Wages believes Amagel can be used for several applications, the first of which will likely be cleaning produced water in oil and natural gas wells, especially in the Permian Basin in west Texas and eastern New Mexico, where water is at a premium and drillers can clean wastewater streams to recycle water for use in hydraulic fracturing.

But he also believes the polymer can be used in an almost limitless array of other uses to clean waste steams, including cleaning wastewater from microbreweries; he has a pilot system under development for Santa Fe Brewing Co.

“We’ve been talking to investors, but we haven’t found the right group yet,” Wages said. “Right now, the only thing stopping us is a lack of funding.”

Amagel’s name comes from “gel,” a form the polymer can take before it is formed into a soap-bar-like solid GC Solutions creates for shipment, and “ama,” the Cherokee word for water.

Wages, who graduated from Fort Lewis College in 1976 with a degree in business administration and a minor in chemistry, is part Cherokee.

Wages describes Amagel as “a low-cost nanofluid polymer added to water to separate solids, oils, organics, metals, nutrients and bacteria from waste streams.”

Amagel works by binding itself to pollutants and pulling them out of the water. The substance settles to the bottom, leaving clean water on top and eliminating the need for the use of filters in wastewater systems.

The first $250,000 in capital investments, Wages said, would go to develop joint wastewater treatment systems that incorporate the use of Amagel with systems in wastewater systems created by a partner firm, VM Technology Inc., of Santa Fe, New Mexico.

Additional investment funds would finance automation of the production of Amagel, something Wages now does himself. Wages would like to establish several production sites, including one in Bayfield, one in California and a third in the Midwest or East Coast.

Investments would also allow Wages to hire a lead chemist and two on-site managers who would oversee the use of Amagel in wastewater systems and to develop a portable wastewater demonstration system that could be taken to sites of potential customers to show how a system using Amagel would clean their wastewater streams. He envisions a system that could clean 100 gallons per minute.

Currently, GC Solutions Inc. is using Amagel in a wastewater system to clean produced wastewater in oil and natural gas wells in Jal, New Mexico, and Pecos, Texas. It is also using Amagel in systems to clean industrial wastewater streams in Long Beach and Oxnard, California, and in Albuquerque.

GC Solutions is also working with Los Alamos National Laboratory, the Mountain Studies Institute and Fort Lewis College on developing applications for use of Amagel in other wastewater treatments and on proof of principle.

One use identified for Amagel is cleaning mine waste by removing heavy metals from mine wastewater streams.

Perhaps the biggest market for Amagel would be its use in municipal wastewater systems, but in the United States, substances used in wastewater treatment plants must undergo third-party certification through NSF International.
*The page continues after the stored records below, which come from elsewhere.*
(** * SoundMixer: a shallow embedding of [soundmixer.py]

    The embedding follows the classes of the program:
    - [Py]: the fragment of Python the program relies on (exceptions,
      [try]/[except], [min], [max], [round] on binary64 floats);
    - [Config]: [ConfigManager] over a disk of JSON documents;
    - [Audio]: [AudioController] over the operating system's audio
      sessions, which are shared mutable objects referred to by handle;
    - [Overlay]: [VolumeOverlay] and its single-shot [QTimer];
    - [App]: the hotkey callbacks of [SoundMixerApp] and the thread on
      which each of their effects runs;
    - [Text] and [ConfigEdit]: the string and JSON operations of the
      hotkey code, and [ConfigManager.set_hotkey] with the aliasing of
      [config] and [default_config];
    - [Hotkeys]: [HotkeyManager] over the [keyboard] library;
    - [Info]: [VolumeOverlay.update_info];
    - [Dialog]: [HotkeySettingsDialog];
    - [Tray]: the tray icon and the test hotkey of [SoundMixerApp].
    It is followed by the vocabulary of the statements, by sample states,
    and by the facts: floats, the bridge, the configuration, the overlay,
    the application.

    Python floats are IEEE binary64 numbers and are modelled by Rocq's
    primitive floats, so every arithmetic step below is the one the
    interpreter performs.  What lies outside the program (the audio
    sessions, the disk, the Qt timers) is a test double: it answers as the
    libraries document and records the calls it receives. *)

From Stdlib Require Import ZArith Floats Uint63 Lia Ascii.
From stdpp Require Import gmap strings list.

Set Warnings "-inexact-float,-register-all".
#[local] Open Scope Z_scope.

(* ===================================================================== *)
(** ** Python: exceptions and float helpers *)
(* ===================================================================== *)

Module Py.

(** The exception classes the program can meet. *)
Inductive exn : Type :=
| JSONDecodeError
| KeyError
| TypeError
| AttributeError
| ImportError
| OSError
| COMError.

(** A computation either returns a value or raises. *)
Inductive outcome (A : Type) : Type :=
| Val (a : A)
| Exc (e : exn).
Arguments Val {A} a.
Arguments Exc {A} e.

(** Statements run against a mutable state [S]; what they changed before
    raising stays changed, as in Python. *)
Definition M (S A : Type) : Type := S → outcome A * S.

#[export] Instance M_ret {S} : MRet (M S) := λ A a s, (Val a, s).
#[export] Instance M_bind {S} : MBind (M S) := λ A B k m s,
  match m s with
  | (Val a, s') => k a s'
  | (Exc e, s') => (Exc e, s')
  end.
#[export] Instance M_throw {S} : MThrow exn (M S) := λ A e s, (Exc e, s).
(** X8: in exact arithmetic, for four non-negative counts with a positive
    sum, the F1 score returned by [calculate_diagnostic_stats] is 0 when
    tp = 0 and 2*tp / (2*tp + fp + fn) otherwise, so it lies in [0,1]. *)
Theorem f1_score_closed_form (tp fp tn fn : Z) (c : xreal) :
  (0 <= tp)%Z -> (0 <= fp)%Z -> (0 <= tn)%Z -> (0 <= fn)%Z ->
  (0 < tp + fp + tn + fn)%Z ->
  exists r, calculate_diagnostic_stats norm_ppf tp fp tn fn c = Ok r
    /\ (tp = 0%Z -> f1_score r = Fin 0)
    /\ ((0 < tp)%Z -> f1_score r = Fin (IZR (2 * tp) / IZR (2 * tp + fp + fn)))
    /\ between 0 1 (f1_score r).
Proof.
  intros Htp Hfp Htn Hfn Hsum.
  destruct (calculate_diagnostic_stats_total norm_ppf tp fp tn fn c
              Htp Hfp Htn Hfn Hsum) as (r & Hr).
  exists r. split; [exact Hr |].
  destruct (calculate_diagnostic_stats_Ok_inv _ _ _ _ _ _ _ Hr)
    as (_ & Hsens & _ & Hppv & _).
  destruct (calculate_diagnostic_stats_Ok_inv_ratios _ _ _ _ _ _ _ Hr)
    as (fpr & fnr & _ & _ & _ & _ & _ & Hf1).
  destruct (ratio_value tp (tp + fn) _ ltac:(lia) Hsens) as (s & Es & Bs & Ps & Vs).
  destruct (ratio_value tp (tp + fp) _ ltac:(lia) Hppv) as (p & Ep & Bp & Pp & Vp).
  rewrite Es, Ep in Hf1. xnorm. rewrite !xmul_Fin, xadd_Fin in Hf1.
  change (Fin (IZR 0)) with (fint (F := xreal) 0) in Hf1.
  change (Fin (IZR 2 * (p * s))) with (Fin (2 * (p * s))) in Hf1.
  rewrite guarded_div_Fin in Hf1. injection Hf1 as Hf1.
  destruct (Z_lt_le_dec 0 tp) as [Hpos | Hzero].
  - assert (Hs : 0 < s) by (apply Ps; exact Hpos).
    assert (Hp : 0 < p) by (apply Pp; exact Hpos).
    destruct (Rlt_dec 0 (p + s)) as [_ | Hn]; [| lra].
    assert (Hval : 2 * (p * s) / (p + s) = IZR (2 * tp) / IZR (2 * tp + fp + fn)).
    { rewrite (Vs ltac:(lia)), (Vp ltac:(lia)).
      rewrite !plus_IZR, !mult_IZR.
      assert (0 < IZR tp) by (apply IZR_lt; exact Hpos).
      assert (0 <= IZR fp) by (apply IZR_le; exact Hfp).
      assert (0 <= IZR fn) by (apply IZR_le; exact Hfn).
      field. repeat split; try lra; apply Rgt_not_eq; nra. }
    split; [intros Hc; exfalso; lia |].
    split; [intros _; rewrite <- Hf1, Hval; reflexivity |].
    exists (2 * (p * s) / (p + s)). split; [symmetry; exact Hf1 |]. split.
    + apply Rmult_le_pos; [nra | left; apply Rinv_0_lt_compat; lra].
    + apply Rmult_le_reg_r with (p + s); [lra |].
      unfold Rdiv. rewrite Rmult_assoc, Rinv_l by lra. nra.
  - assert (tp = 0%Z) by lia. subst tp.
    assert (Hs : ~ 0 < s) by (rewrite Ps; lia).
    assert (Hp : ~ 0 < p) by (rewrite Pp; lia).
    destruct (Rlt_dec 0 (p + s)) as [Hc | _]; [lra |].
    cbn in Hf1. split; [intros _; symmetry; exact Hf1 |].
    split; [intros Hc; exfalso; lia |].
    exists 0. split; [symmetry; exact Hf1 | lra].
Qed.

End ClosedForms.

Lemma f1_score_closed_form_witness :
  exists r, calculate_diagnostic_stats critical_95 85 3 92 5 (fdec 95 100) = Ok r
    /\ (85%Z = 0%Z -> f1_score r = Fin 0)
    /\ ((0 < 85)%Z -> f1_score r = Fin (IZR (2 * 85) / IZR (2 * 85 + 3 + 5)))
    /\ between 0 1 (f1_score r).
Proof.
  apply (f1_score_closed_form critical_95 85 3 92 5 (fdec 95 100)); lia.
Defined.

Ltac settle_cases :=
  repeat split; try discriminate; try reflexivity;
  try (intros; first [assumption | reflexivity | lia | exfalso; lia]).

Section LikelihoodRatios.

Variable norm_ppf : xreal -> xreal.

(** X9: in exact arithmetic, for four non-negative counts with a positive
    sum: lr_positive is +inf exactly when fp = 0 and lr_negative is +inf
    exactly when tn = 0; the diagnostic odds ratio is nan exactly when
    fp = 0 and tn = 0, it is tp*tn / (fp*fn) when fp, fn and tn are positive,
    0 when tn = 0 < fp, and +inf when tn is positive and fp or fn is 0. *)
Theorem likelihood_ratio_edge_cases (tp fp tn fn : Z) (c : xreal) :
  (0 <= tp)%Z -> (0 <= fp)%Z -> (0 <= tn)%Z -> (0 <= fn)%Z ->
  (0 < tp + fp + tn + fn)%Z ->
  exists r, calculate_diagnostic_stats norm_ppf tp fp tn fn c = Ok r
    /\ (lr_positive r = Inf false <-> fp = 0%Z)
    /\ (lr_negative r = Inf false <-> tn = 0%Z)
    /\ (diagnostic_odds_ratio r = NaN <-> fp = 0%Z /\ tn = 0%Z)
    /\ ((0 < fp)%Z -> (0 < fn)%Z -> (0 < tn)%Z ->
          diagnostic_odds_ratio r = Fin (IZR (tp * tn) / IZR (fp * fn)))
    /\ (tn = 0%Z -> (0 < fp)%Z -> diagnostic_odds_ratio r = Fin 0)
    /\ ((0 < tn)%Z -> fp = 0%Z \/ fn = 0%Z -> diagnostic_odds_ratio r = Inf false).
Proof.
  intros Htp Hfp Htn Hfn Hsum.
  destruct (calculate_diagnostic_stats_total norm_ppf tp fp tn fn c
              Htp Hfp Htn Hfn Hsum) as (r & Hr).
  exists r. split; [exact Hr |].
  destruct (calculate_diagnostic_stats_Ok_inv _ _ _ _ _ _ _ Hr)
    as (_ & Hsens & Hspec & _).
  destruct (calculate_diagnostic_stats_Ok_inv_ratios _ _ _ _ _ _ _ Hr)
    as (fpr & fnr & Hfpr & Hfnr & Hlrp & Hlrn & Hdor & _).
  destruct (ratio_value tp (tp + fn) _ ltac:(lia) Hsens) as (s & Es & Bs & Ps & Vs).
  destruct (ratio_value tn (tn + fp) _ ltac:(lia) Hspec) as (sp & Esp & Bsp & Psp & Vsp).
  destruct (ratio_value fp (fp + tn) _ ltac:(lia) Hfpr) as (x & -> & Bx & Px & Vx).
  destruct (ratio_value fn (fn + tp) _ ltac:(lia) Hfnr) as (y & -> & By & Py & Vy).
  rewrite Es in Hlrp. rewrite Esp in Hlrn.
  rewrite guarded_div_Fin in Hlrp, Hlrn.
  injection Hlrp as Hlrp. injection Hlrn as Hlrn.
  rewrite <- Hlrp, <- Hlrn in Hdor. rewrite <- Hlrp, <- Hlrn. clear Hlrp Hlrn.
  destruct (Rlt_dec 0 x) as [Hx | Hx]; destruct (Rlt_dec 0 sp) as [Hsp | Hsp].
  - (* fp > 0, tn > 0 *)
    assert (Hfp' : (0 < fp)%Z) by (apply Px; exact Hx).
    assert (Htn' : (0 < tn)%Z) by (apply Psp; exact Hsp).
    rewrite guarded_div_Fin in Hdor. injection Hdor as Hdor. rewrite <- Hdor.
    destruct (Rlt_dec 0 (y / sp)) as [Hy | Hy].
    + assert (Hfn' : (0 < fn)%Z).
      { apply Py. destruct (Rlt_dec 0 y) as [H0 | H0]; [exact H0 |].
        assert (y = 0) by lra. subst y. unfold Rdiv in Hy. rewrite Rmult_0_l in Hy. lra. }
      assert (Hy' : 0 < y) by (apply Py; exact Hfn').
      settle_cases.
      intros _ _ _. f_equal.
      assert (Hprod : IZR (fp * fn) <> 0) by (apply not_0_IZR; nia).
      destruct (Z_lt_le_dec 0 tp) as [Htp' | Htp'].
      * rewrite (Vs ltac:(lia)), (Vx ltac:(lia)), (Vy ltac:(lia)), (Vsp ltac:(lia)).
        rewrite !plus_IZR, !mult_IZR. rewrite mult_IZR in Hprod.
        assert (0 < IZR tp) by (apply IZR_lt; exact Htp').
        assert (0 < IZR fp) by (apply IZR_lt; exact Hfp').
        assert (0 < IZR tn) by (apply IZR_lt; exact Htn').
        assert (0 < IZR fn) by (apply IZR_lt; exact Hfn').
        field. repeat split; try lra; apply Rgt_not_eq; nra.
      * assert (tp = 0%Z) by lia. subst tp.
        assert (Hs0 : s = 0).
        { destruct (Rlt_dec 0 s) as [Hc | Hc]; [apply Ps in Hc; lia | lra]. }
        rewrite Hs0. cbn [Z.mul]. unfold Rdiv. rewrite !Rmult_0_l. reflexivity.
    + assert (Hfn' : fn = 0%Z).
      { destruct (Z_lt_le_dec 0 fn) as [Hc | Hc]; [| lia].
        exfalso. apply Hy. apply Rmult_lt_0_compat; [apply Py; exact Hc |].
        apply Rinv_0_lt_compat. exact Hsp. }
      cbn [finf exact].
      settle_cases.
  - (* fp > 0, tn = 0 *)
    assert (Hfp' : (0 < fp)%Z) by (apply Px; exact Hx).
    assert (Htn' : tn = 0%Z).
    { destruct (Z_lt_le_dec 0 tn) as [Hc | Hc]; [apply Psp in Hc; contradiction | lia]. }
    cbn [finf exact] in Hdor |- *. cbn in Hdor. injection Hdor as Hdor. rewrite <- Hdor.
    settle_cases.
  - (* fp = 0, tn > 0 *)
    assert (Hfp' : fp = 0%Z).
    { destruct (Z_lt_le_dec 0 fp) as [Hc | Hc]; [apply Px in Hc; contradiction | lia]. }
    assert (Htn' : (0 < tn)%Z) by (apply Psp; exact Hsp).
    xnorm.
    assert (Hdor' : diagnostic_odds_ratio r = Inf false).
    { destruct (Rlt_dec 0 (y / sp)) as [Hy | Hy].
      - rewrite (xlt_Fin_true 0 (y / sp) Hy) in Hdor. unfold py_div in Hdor. xnorm.
        destruct (xeq (Fin (y / sp)) (Fin 0)) eqn:Heq;
          [apply xeq_Fin_spec in Heq; lra |].
        injection Hdor as <-. cbn [xdiv xorb].
        unfold Rneg. destruct (Rlt_dec (y / sp) 0); [lra | reflexivity].
      - rewrite xlt_Fin_false in Hdor by lra. injection Hdor as <-. reflexivity. }
    rewrite Hdor'.
    settle_cases.
  - (* fp = 0, tn = 0 *)
    assert (Hfp' : fp = 0%Z).
    { destruct (Z_lt_le_dec 0 fp) as [Hc | Hc]; [apply Px in Hc; contradiction | lia]. }
    assert (Htn' : tn = 0%Z).
    { destruct (Z_lt_le_dec 0 tn) as [Hc | Hc]; [apply Psp in Hc; contradiction | lia]. }
    cbn [finf exact] in Hdor |- *. cbn in Hdor. injection Hdor as Hdor. rewrite <- Hdor.
    settle_cases.
Qed.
Wages said GC Solutions has completed Phase I requirements for NSF’s Series 60 certification, but completing Phase II requirements will be three times the expense of clearing Phase I requirements, and Wages is also planning on using investment funds to complete this regulatory hurdle.

Amagel is being used in six wastewater plants in the Ukraine and Wages said it has increased the efficiency of the plants’ systems – including improving the nitrogen removal of one plant by 65 percent and providing treated water with 73 percent less suspended solids than the treated water before incorporating use of Amagel.

The ‘GC’ in GC Solutions stands for “game changer,” Wages said.

“We’re at the point where we need investment funds,” Wages said. “We want the company to grow rapidly, but we don’t want it to grow too fast.”